Pattern - Dedicated Server Cluster

Contents

Pattern - Dedicated Server Cluster

This is the classic model of a server cluster dedicated of machines with well-known roles.

Features

  • Separate machines are given separate roles: the database, the application server.
  • Some machines may be shared across multiple web sites (e.g. the DNS server, the authentication server)
  • Applications are written to take hostnames for the different machine roles.

Advantages

  • Possible to manually configure the machines.
  • Total control over the machine
  • No resource conflict with other machines: if you buy a fast server, you get a fast service.
  • Load balancing and redundancy can achieve high availability.

Disadvantages

  • Manual configuration and management costs increase with the number of hosts.
  • The applications need to be configured with the hostnames/URLs of the different machines that make up the cluster.
  • There is the bootstrap problem: which order should services come up in?
  • To achieve high availability, redundant servers are needed
  • Resource utilization can be very low.
  • Even when idling, power consumption, hardware depreciation and datacenter space rental costs keep the systems high.
  • To scale up takes money and time.
  • The more machines you have, the more your system management costs increase alongside the capital, hardware and datacenter costs.
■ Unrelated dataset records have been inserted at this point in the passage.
Lemma skipped_judge_rejects_witness : exists s' td',
  SetupScoring sample_env 7 score0 (sample_state SJ_SKIP false both_executed) = Done (false, s') /\
  from_option (fun sr' => td_results (sr_result sr') !! 0%nat) None (submission_list s' !! 7) = Some td' /\
  td_verdict td' = WA.
Proof.
  destruct (skipped_judge_rejects sample_env (sample_state SJ_SKIP false both_executed) 7
    (sample_record SJ_SKIP false both_executed) score0 empty_TestdataResult (sample_item [0]))
    as (s' & td' & Hrun & Hl & Hv & _);
    [reflexivity|reflexivity|reflexivity|simpl; lia|reflexivity..|].
  by exists s', td'.
Defined.
Lemma Deserialize_payload o rest : ints_ok o -> sizes_ok o ->
  Deserialize (payload o +:+ rest) = Some (o, rest).
Proof.
  intros [(I1 & I2 & I3) I4 (I5 & I6) (I7 & I8 & I9 & I10 & I11 & I12 & I13)] [S1 S2 S3 S4 S5 S6 S7 S8 S9].
  pose proof (fun B => @read_push string B PushString ReadString size_ok _) as Rs.
  pose proof (fun B => @read_push _ B (PushVector PushString) (ReadVector ReadString) (vector_ok size_ok) _) as Rv.
  pose proof (fun B => @read_push Z B PushInt ReadInt is_long _) as Rl.
  pose proof (fun B => @read_push Z B PushInt ReadInt32 is_int _) as Ri.
  pose proof (fun B => @read_push _ B (PushVector PushInt) (ReadVector ReadInt32) (vector_ok (fun z => is_int z)) _) as Rc.
  unfold Deserialize, payload. rewrite !append_assoc.
  rewrite Rs, Rv by done. rewrite Rl by apply bool_is_long. rewrite Rv, !Rs by done.
  rewrite !Ri by done. rewrite Rc by done. rewrite !Ri by done. rewrite !Rl by done. rewrite !Ri by done.
  rewrite Rl, Rv by done.
  unfold mret, reader_ret. do 2 f_equal. destruct o. simpl. f_equal. by destruct preserve_env.
Qed.

(** ** Sizes *)

Lemma PushInt_length z : String.length (PushInt z) = 8%nat.
Proof. apply int_bytes_length. Qed.

Lemma PushString_length s : String.length (PushString s) = (8 + String.length s)%nat.
Proof. unfold PushString. by rewrite length_append, PushInt_length. Qed.

Lemma push_all_string_length l :
  (length l <= String.length (push_all PushString l))%nat /\
  Forall (fun s => (String.length s <= String.length (push_all PushString l))%nat) l.
Proof.
  induction l as [|x l [IH1 IH2]]; [by split|]. cbn [push_all]. rewrite length_append, PushString_length.
  split; [simpl; lia|]. constructor; [lia|]. eapply Forall_impl; [exact IH2|]. simpl. intros; lia.
Qed.

Lemma push_all_int_length l : (length l <= String.length (push_all PushInt l))%nat.
Proof. induction l as [|x l IH]; [done|]. cbn [push_all]. rewrite length_append, PushInt_length. simpl. lia. Qed.

Lemma vector_size_ok l n : (String.length (PushVector PushString l) <= n)%nat -> Z.of_nat n < 2 ^ 63 ->
  vector_ok size_ok l.
Proof.
  unfold PushVector. rewrite length_append, PushInt_length. intros Hn Hb.
  destruct (push_all_string_length l) as [H1 H2]. split; [lia|].
  eapply Forall_impl; [exact H2|]. unfold size_ok. simpl. intros s Hs. lia.
Qed.

Lemma payload_sizes_ok o : Z.of_nat (String.length (payload o)) < 2 ^ 63 -> sizes_ok o.
Proof.
  intros Hp. remember (String.length (payload o)) as n eqn:En. unfold payload in En.
  rewrite !length_append, !PushString_length in En.
  assert (Hc : (length (cpu_set o) <= String.length (PushVector PushInt (cpu_set o)))%nat).
  { unfold PushVector. rewrite length_append. pose proof (push_all_int_length (cpu_set o)). lia. }
  split; unfold size_ok; try lia; apply (vector_size_ok _ n); lia.
Qed.

(** ** Pipes *)

Lemma take_bytes_ok n s a b : take_bytes n s = Some (a, b) -> s = a +:+ b /\ String.length a = n.
Proof.
  revert s a. induction n as [|n IH]; intros s a; [by intros [= <- <-]|].
  destruct s as [|c s]; [done|]. cbn [take_bytes]. destruct (take_bytes n s) as [[t r]|] eqn:E; [|done].
  intros [= <- <-]. destruct (IH s t E) as [-> <-]. done.
Qed.
(** [Wait]: [ready] are the descriptors [select] reports (none when it
    fails), [result] what can be read from each. *)
Definition Wait (ready : Z -> bool) (result : Z -> cjail_result) (p : Pools) : Pools :=
  let done := filter (fun i => ready i.1 = true) (running p) in
  {| uid_pool := uid_pool p ++ map (fun i => rt_uid i.2) done;
     cpuid_pool := cpuid_pool p ++ filter (fun c => c <> -1) (map (fun i => rt_cpu i.2) done);
     running := filter (fun i => ready i.1 = false) (running p);
     finished := foldl (fun m i => <[i.1 := result i.1]> m) (finished p) done |}.

(** [finished.erase] of a result that is returned. *)
Definition take_finished (r : Z * cjail_result) (p : Pools) : Pools :=
  {| uid_pool := uid_pool p; cpuid_pool := cpuid_pool p; running := running p;
     finished := delete r.1 (finished p) |}.

(** [WaitAnyResult()]; [pick] is the element [finished.begin()] refers to. *)
Definition WaitAnyResult (ready : Z -> bool) (result : Z -> cjail_result) (pick : Z) (p : Pools)
    : outcome ((Z * cjail_result) * Pools) :=
  if bool_decide (running p = []) && bool_decide (finished p = ∅) then Done ((-1, zero_cjail_result), p)
  else
    let p := if bool_decide (finished p = ∅) then Wait ready result p else p in
    match finished p !! pick with
    | None => Crash NoSuchKey
    | Some res =>
        Done ((pick, res), take_finished (pick, res) p)
    end.

(** [WaitAnyResult(handles)].  The first finished task of [handles]; *)
Fixpoint first_finished (handles : list Z) (p : Pools) : option (Z * cjail_result) :=
  match handles with
  | [] => None
  | i :: handles' =>
      match finished p !! i with
      | Some res => Some (i, res)
      | None => first_finished handles' p
      end
  end.

(** the loop, where [waits] says what each call of [Wait] finds ([None]: it is
    still waiting after these); *)
Fixpoint wait_for (handles : list Z) (waits : list ((Z -> bool) * (Z -> cjail_result))) (p : Pools)
    : option ((Z * cjail_result) * Pools) :=
  match waits with
  | [] => None
  | (ready, result) :: waits' =>
      let p := Wait ready result p in
      match first_finished handles p with
      | Some r => Some (r, take_finished r p)
      | None => wait_for handles waits' p
      end
  end.

Definition is_running (p : Pools) (i : Z) : bool := bool_decide (i ∈ (running p).*1).

(** and the whole function. *)
Definition WaitAnyResult_of (handles : list Z) (waits : list ((Z -> bool) * (Z -> cjail_result))) (p : Pools)
    : option ((Z * cjail_result) * Pools) :=
  match first_finished handles p with
  | Some r => Some (r, take_finished r p)
  | None =>
      if existsb (is_running p) handles then wait_for handles waits p
      else Some ((-1, zero_cjail_result), p)
  end.

(** ** The child of [RunTask]

    The options it gives to the sandbox: the dispatch on the kind of task and,
    for an execution, what is read of the submission first.  [fds] are the ends
    of the pipes of the strict mode; [None] when they cannot be set up and the
    child only reports a failure. *)
Definition child_options `{PathRoots} `{Config} `{RunEnv} (sub : Submission) (res : SubmissionResult) (task : Task)
    (uid_ cpuid : Z) (fds : option (Z * Z)) : outcome (option SandboxOptions) :=
  match tk_type task with
  | COMPILE =>
      match CompileSubtask_of_Z (tk_subtask task) with
      | Some subtask => Done (Some (RunCompile sub subtask uid_ cpuid))
      | None => Crash BadEnum
      end
  | EXECUTE =>
      match (if 0 <=? tk_subtask task then testdata sub !! Z.to_nat (tk_subtask task) else None) with
      | None => Crash OutOfBounds
      | Some lim =>
          match (if 0 <? tk_stage task then td_time <$> td_results res !! Z.to_nat (tk_subtask task)
                 else Some 0) with
          | None => Crash OutOfBounds
          | Some used =>
              match (if sandbox_strict sub then fds else Some (-1, -1)) with
              | Some fds => Done (Some (RunExecute sub lim used task uid_ cpuid fds))
              | None => Done None
              end
          end
      end
  | SCORING => Done (Some (RunScoring sub task uid_ cpuid))
  | SUMMARY => Done (Some (RunSummary sub uid_ cpuid))
  end.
With physical machines, the cost of entry into the service is high, -you need the capital to buy multiple servers-, and so the service is not cost effective with a certain minimal load. If you expect to be popular, you have to invest upfront, or be able to buy new boxes in a hurry. If a service is unpopular, its capital costs are fixed; there is no sharing across different services or easy way to repurpose the systems other than a complete rebuild and possibly network restructuring.

SmartFrog support

SmartFrog is ideal for configuring the applications running on the dedicated machines, passing down the hostnames for the different services. It can also choreograph the bootstrapping of the entire cluster, bringing up the application server after the database is live, for example.

By using SmartFrog to configure the entire cluster, it becomes possible to roll out new configurations on demand. This has a number of benefits.

  1. It makes it easier to manage update/reboot cycles.
  2. You can tune aspects of the system (JVM properties and the like), and roll back to previous configurations.
  3. You can repurpose machines based on load/reliability.

We have also found it invaluable to use Anubis to share information between nodes in the cluster, even if the number of servers is fixed. Why? Because the number of physical machines in the cluster is actually a maximum, on a regular basis the number of actual machines is less. Anubis can be used to track the liveness of other machines in the cluster, and a way of queueing work to live systems.